[Saved entries]
# # # # #

(** ** Reading a proper text *)

Lemma spaces_skip w s : spaces w -> skip_ws (w ++ s) = skip_ws s.
Proof. induction 1 as [|u w Hu _ IH]; [done|]. cbn. by rewrite Hu. Qed.
Lemma skip_ws_twice s : skip_ws (skip_ws s) = skip_ws s.
Proof. induction s as [|u s IH]; [done|]. cbn. destruct (is_ws u) eqn:E; [done|]. cbn. by rewrite E. Qed.
Lemma parse_value_skip n s : parse_value n (skip_ws s) = parse_value n s.
Proof. destruct n as [|n]; [done|]. cbn [parse_value]. by rewrite skip_ws_twice. Qed.
Lemma parse_items_skip n s : parse_items n (skip_ws s) = parse_items n s.
Proof. destruct n as [|n]; [done|]. cbn [parse_items]. by rewrite parse_value_skip. Qed.
Lemma parse_fields_skip n acc s : parse_fields n acc (skip_ws s) = parse_fields n acc s.
Proof. destruct n as [|n]; [done|]. cbn [parse_fields]. by rewrite skip_ws_twice. Qed.
Lemma parse_value_spaces n w s : spaces w -> parse_value n (w ++ s) = parse_value n s.
Proof. intros Hw. by rewrite <- parse_value_skip, spaces_skip, parse_value_skip. Qed.
Lemma spaces_delim w r : spaces w -> delim r -> delim (w ++ r).
Proof. intros Hw Hr. destruct Hw as [|u w Hu _]; [done|]. cbn. unfold is_ws, is_digit in *. lia. Qed.

Lemma proper_read s t r : proper s t -> parse_chars (t ++ 34 :: r) = Some (s, r).
Proof.
  induction 1 as [|u s t H1 H2 H3 _ IH|e x s t He _ IH|a b c d va vb vc vd s t Ha Hb Hc Hd _ IH]; cbn [app parse_chars].
  - done.
  - unfold isControlCharacter in H3. to_prop. rewrite (proj2 (N.eqb_neq u 34)), (proj2 (N.eqb_neq u 92)), (proj2 (N.ltb_ge u 32)) by lia. by rewrite IH.
  - change (92 =? 34) with false. change (92 =? 92) with true. cbv iota. rewrite (proj2 (N.eqb_neq e 117)) by (by apply simple_escape_valid in He as []). by rewrite He, IH.
  - change (92 =? 34) with false. change (92 =? 92) with true. change (117 =? 117) with true. cbv iota. by rewrite Ha, Hb, Hc, Hd, IH.
Qed.

Lemma core_head chars v c : json_core chars v c -> exists u t, c = u :: t /\ is_ws u = false /\ u <> 93.
Proof.
  destruct 1 as [|[]|t Ht| | | | |]; try (by eexists _, _); try (by eexists (js "null"), _).
  destruct t as [|u t]; [done|]. exists u, t. apply parse_number_start in Ht. unfold is_num_start, is_digit, is_ws in *. split; [done|]. lia.
Qed.

(** What is read of a text, with the fuel its length gives. *)
Definition reads (v : json) (t : jsstr) : Prop := forall n r, (2 * length t <= n)%nat -> (is_number v = true -> delim r) ->
  parse_value n (t ++ r) = Some (v, r).
Definition item_reads (v : json) (t : jsstr) : Prop := exists w1 c w2, t = w1 ++ c ++ w2 /\ spaces w1 /\ spaces w2 /\ reads v c.
Definition field_reads (f : jsstr * json) (t : jsstr) : Prop := exists w1 k w2 w3 c w4, t = w1 ++ 34 :: k ++ 34 :: w2 ++ 58 :: w3 ++ c ++ w4 /\
  spaces w1 /\ spaces w2 /\ spaces w3 /\ spaces w4 /\ proper f.1 k /\ reads f.2 c.

Lemma items_read l ts r n : l <> [] -> Forall2 item_reads l ts -> (2 * length (join COMMA ts) + 1 <= n)%nat ->
  parse_items n (join COMMA ts ++ 93 :: r) = Some (l, r).
Proof.
  intros Hl H. revert n Hl. induction H as [|v t l ts Hv Hts IH]; intros n Hl Hn; [done|]. destruct n as [|n]; [lia|].
  unfold COMMA in *. rewrite join_length_cons in Hn. destruct Hv as (w1 & c & w2 & -> & Hw1 & Hw2 & Hc). rewrite !length_app in Hn. cbn [parse_items].
  destruct Hts as [|v' t' l ts Hv' Hts].
  - cbn [join]. rewrite <- !(assoc_L (++)), parse_value_spaces, Hc by (done || lia || (intros _; by apply spaces_delim)).
    rewrite spaces_skip by done. done.
  - rewrite join_cons by done. rewrite <- !(assoc_L (++)), parse_value_spaces, Hc by (done || lia || (intros _; by apply spaces_delim)).
    rewrite spaces_skip by done. cbn [app skip_ws]. change (is_ws 44) with false. change (44 =? 93) with false. change (44 =? 44) with true. cbv iota.
    rewrite IH by (done || lia). done.
Qed.

Lemma field_text_app w1 kt w2 w3 c w4 (X : jsstr) : (w1 ++ 34 :: kt ++ 34 :: w2 ++ 58 :: w3 ++ c ++ w4) ++ X = w1 ++ 34 :: kt ++ 34 :: w2 ++ 58 :: w3 ++ c ++ w4 ++ X.
Proof. repeat (rewrite <- (assoc_L (++)) || cbn [app]). done. Qed.
Lemma fields_read fs ts acc r n : fs <> [] -> Forall2 field_reads fs ts -> (2 * length (join COMMA ts) + 1 <= n)%nat ->
  parse_fields n acc (join COMMA ts ++ 125 :: r) = Some (foldl (fun acc f => set acc f.1 f.2) acc fs, r).
Proof.
  intros Hl H. revert n acc Hl. induction H as [|[k v] t fs ts Hv Hts IH]; intros n acc Hl Hn; [done|]. destruct n as [|n]; [lia|].
  unfold COMMA in *. rewrite join_length_cons in Hn. destruct Hv as (w1 & kt & w2 & w3 & c & w4 & -> & Hw1 & Hw2 & Hw3 & Hw4 & Hk & Hc). cbn [fst snd] in *.
  repeat (rewrite length_app in Hn || cbn [length] in Hn). cbn [parse_fields foldl fst snd].
  assert (Hone : forall X, delim X -> match skip_ws ((w1 ++ 34 :: kt ++ 34 :: w2 ++ 58 :: w3 ++ c ++ w4) ++ X) with
    | q :: s' => q = 34 /\ exists r, parse_chars s' = Some (k, r) /\ exists r1, skip_ws r = 58 :: r1 /\ exists r2, parse_value n r1 = Some (v, r2) /\ skip_ws r2 = skip_ws X
    | [] => False end).
  { intros X HX. rewrite field_text_app, spaces_skip by done. cbn [skip_ws]. change (is_ws 34) with false. cbv iota. split; [done|]. eexists. split; [by apply proper_read|].
    eexists. split; [rewrite spaces_skip by done; done|]. eexists. split; [rewrite parse_value_spaces by done; apply Hc; [lia|intros _; by apply spaces_delim]|].
    by rewrite spaces_skip. }
  destruct Hts as [|f' t' fs ts Hf' Hts].
  - cbn [join] in *. specialize (Hone (125 :: r) ltac:(done)). revert Hone. destruct (skip_ws _) as [|q' s']; [done|]. intros (-> & r0 & -> & r1 & -> & r2 & -> & Hr2).
    change (34 =? 34) with true. change (58 =? 58) with true. cbv iota. rewrite Hr2. done.
  - rewrite join_cons by done. specialize (Hone ([44] ++ join [44] (t' :: ts) ++ 125 :: r) ltac:(done)). rewrite <- (assoc_L (++) (w1 ++ _)), <- (assoc_L (++) [44]). revert Hone. destruct (skip_ws _) as [|q' s']; [done|]. intros (-> & r0 & -> & r1 & -> & r2 & -> & Hr2).
    change (34 =? 34) with true. change (58 =? 58) with true. cbv iota. rewrite Hr2. cbn [app skip_ws]. change (is_ws 44) with false. change (44 =? 125) with false. change (44 =? 44) with true. cbv iota.
    apply IH; [done|lia].
Qed.

Lemma core_nonempty chars v c : json_core chars v c -> (0 < length c)%nat.
Proof. intros (u & t & -> & _)%core_head. cbn. lia. Qed.
Lemma join_part (t : jsstr) ts : t ∈ ts -> (length t <= length (join COMMA ts))%nat.
Proof.
  induction ts as [|t' ts IH]; [by intros ?%elem_of_nil|]. unfold COMMA in *. rewrite join_length_cons. intros [->|H]%elem_of_cons; [lia|].
  destruct ts; [by apply elem_of_nil in H|]. specialize (IH H). lia.
Qed.
Lemma Forall2_parts {A} (P Q : A -> jsstr -> Prop) l ts : (forall v t, t ∈ ts -> P v t -> Q v t) -> Forall2 P l ts -> Forall2 Q l ts.
Proof.
  intros H HP. induction HP as [|v t l ts Hv _ IH]; [constructor|]. constructor; [apply H; [by left|done]|]. apply IH. intros v' t' Ht. apply H. by right.
Qed.

(** A proper text is read as its value. *)
Lemma core_reads v t : json_core proper v t -> reads v t.
Proof.
  remember (length t) as len eqn:Hlen. revert v t Hlen. induction len as [len IH] using lt_wf_ind. intros v t -> H n r Hn Hd.
  destruct n as [|n]; [apply core_nonempty in H; lia|].
  destruct H as [|[]|t Ht|s t Ht|w Hw|l ts Hl Hts|w Hw|fs ts Hfs Hts].
  - done.
  - done.
  - done.
  - pose proof (parse_number_extends _ r _ _ Ht (or_intror (Hd eq_refl))) as Hp.
    destruct t as [|u t]; [done|]. pose proof (parse_number_start _ _ _ _ Ht) as Hu. cbn [parse_value app skip_ws] in *.
    unfold is_num_start, is_digit in Hu. assert (Hw : is_ws u = false) by (unfold is_ws; lia). rewrite Hw.
    rewrite !(proj2 (N.eqb_neq u _)) by lia. by rewrite Hp.
  - cbn [app parse_value skip_ws]. change (is_ws 34) with false. change (34 =? 34) with true. cbv iota. rewrite <- (assoc_L (++)). cbn [app]. by rewrite (proper_read s).
  - cbn [app parse_value skip_ws]. change (is_ws 91) with false. change (91 =? 34) with false. change (91 =? 91) with true. cbv iota.
    rewrite <- (assoc_L (++)), spaces_skip by done. done.
  - assert (Hi : parse_items n (join COMMA ts ++ 93 :: r) = Some (l, r)).
    { cbn [length] in Hn. rewrite length_app in Hn. cbn [length] in Hn. unfold COMMA. apply items_read; [done| |unfold COMMA; lia]. eapply Forall2_parts; [|exact Hts].
      intros v t Ht (w1 & c & w2 & -> & H1 & H2 & Hc). exists w1, c, w2. split_and!; try done. apply (IH (length c)); [|done|done].
      apply join_part in Ht. unfold COMMA in Ht. rewrite !length_app in Ht. cbn [length]. rewrite length_app. lia. }
    cbn [app parse_value skip_ws]. change (is_ws 91) with false. change (91 =? 34) with false. change (91 =? 91) with true. cbv iota.
    rewrite <- (assoc_L (++)). rewrite <- parse_items_skip in Hi. unfold COMMA in Hi. cbn [app] in Hi |- *.
    destruct Hts as [|v t l ts Hv Hts]; [done|]. destruct Hv as (w1 & c & w2 & -> & H1 & _ & (u & c' & -> & Hw & Hu)%core_head).
    assert (Hhead : exists X, skip_ws (join [44] ((w1 ++ (u :: c') ++ w2) :: ts) ++ 93 :: r) = u :: X).
    { destruct ts as [|t' ts]; [cbn [join]|rewrite join_cons by done]; rewrite <- !(assoc_L (++)), spaces_skip by done; cbn [app skip_ws]; rewrite Hw; by eexists. }
    destruct Hhead as [X HX]. rewrite HX in Hi |- *. rewrite (proj2 (N.eqb_neq u 93)) by done. by rewrite Hi.
  - cbn [app parse_value skip_ws]. change (is_ws 123) with false. change (123 =? 34) with false. change (123 =? 91) with false. change (123 =? 123) with true. cbv iota.
    rewrite <- (assoc_L (++)), spaces_skip by done. done.
  - assert (Hi : parse_fields n [] (join COMMA ts ++ 125 :: r) = Some (foldl (fun acc f => set acc f.1 f.2) [] fs, r)).
    { cbn [length] in Hn. rewrite length_app in Hn. cbn [length] in Hn. apply fields_read; [done| |unfold COMMA; lia]. eapply Forall2_parts; [|exact Hts].
      intros f t Ht (w1 & k & w2 & w3 & c & w4 & -> & H1 & H2 & H3 & H4 & Hk & Hc). exists w1, k, w2, w3, c, w4. split_and!; try done. apply (IH (length c)); [|done|done].
      apply join_part in Ht. unfold COMMA in Ht. repeat (rewrite length_app in Ht || cbn [length] in Ht). cbn [length]. rewrite length_app. lia. }
    cbn [app parse_value skip_ws]. change (is_ws 123) with false. change (123 =? 34) with false. change (123 =? 91) with false. change (123 =? 123) with true. cbv iota.
    rewrite <- (assoc_L (++)). rewrite <- parse_fields_skip in Hi. unfold COMMA in Hi. cbn [app] in Hi |- *.
    destruct Hts as [|f t fs ts Hv Hts]; [done|]. destruct Hv as (w1 & k & w2 & w3 & c & w4 & -> & H1 & _).
    assert (Hhead : exists X, skip_ws (join [44] ((w1 ++ 34 :: k ++ 34 :: w2 ++ 58 :: w3 ++ c ++ w4) :: ts) ++ 125 :: r) = 34 :: X).
    { destruct ts as [|t' ts]; [cbn [join]|rewrite join_cons by done; rewrite <- (assoc_L (++) (w1 ++ _))]; rewrite field_text_app, spaces_skip by done; by eexists. }
    destruct Hhead as [X HX]. rewrite HX in Hi |- *. change (34 =? 125) with false. cbv iota. by rewrite Hi.
Qed.
Lemma item_read v t : json_item proper v t -> JSON_parse t = Some v.
Proof.
  intros (w1 & c & w2 & -> & H1 & H2 & Hc). unfold JSON_parse. rewrite parse_value_spaces by done.
  rewrite (core_reads v c Hc) by (rewrite ?length_app; lia || (intros _; rewrite <- (app_nil_r w2); by apply spaces_delim)).
  rewrite <- (app_nil_r w2), spaces_skip by done. done.
Qed.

# # # # #

From the data above, return every line from the line that has "assert (Hhead : exists X, skip_ws (join [44] ((w1 ++ (u" up to and including the line that has "apply join_part in Ht. unfold COMMA in Ht. repeat", exactly.

    assert (Hhead : exists X, skip_ws (join [44] ((w1 ++ (u :: c') ++ w2) :: ts) ++ 93 :: r) = u :: X).
    { destruct ts as [|t' ts]; [cbn [join]|rewrite join_cons by done]; rewrite <- !(assoc_L (++)), spaces_skip by done; cbn [app skip_ws]; rewrite Hw; by eexists. }
    destruct Hhead as [X HX]. rewrite HX in Hi |- *. rewrite (proj2 (N.eqb_neq u 93)) by done. by rewrite Hi.
  - cbn [app parse_value skip_ws]. change (is_ws 123) with false. change (123 =? 34) with false. change (123 =? 91) with false. change (123 =? 123) with true. cbv iota.
    rewrite <- (assoc_L (++)), spaces_skip by done. done.
  - assert (Hi : parse_fields n [] (join COMMA ts ++ 125 :: r) = Some (foldl (fun acc f => set acc f.1 f.2) [] fs, r)).
    { cbn [length] in Hn. rewrite length_app in Hn. cbn [length] in Hn. apply fields_read; [done| |unfold COMMA; lia]. eapply Forall2_parts; [|exact Hts].
      intros f t Ht (w1 & k & w2 & w3 & c & w4 & -> & H1 & H2 & H3 & H4 & Hk & Hc). exists w1, k, w2, w3, c, w4. split_and!; try done. apply (IH (length c)); [|done|done].
      apply join_part in Ht. unfold COMMA in Ht. repeat (rewrite length_app in Ht || cbn [length] in Ht). cbn [length]. rewrite length_app. lia. }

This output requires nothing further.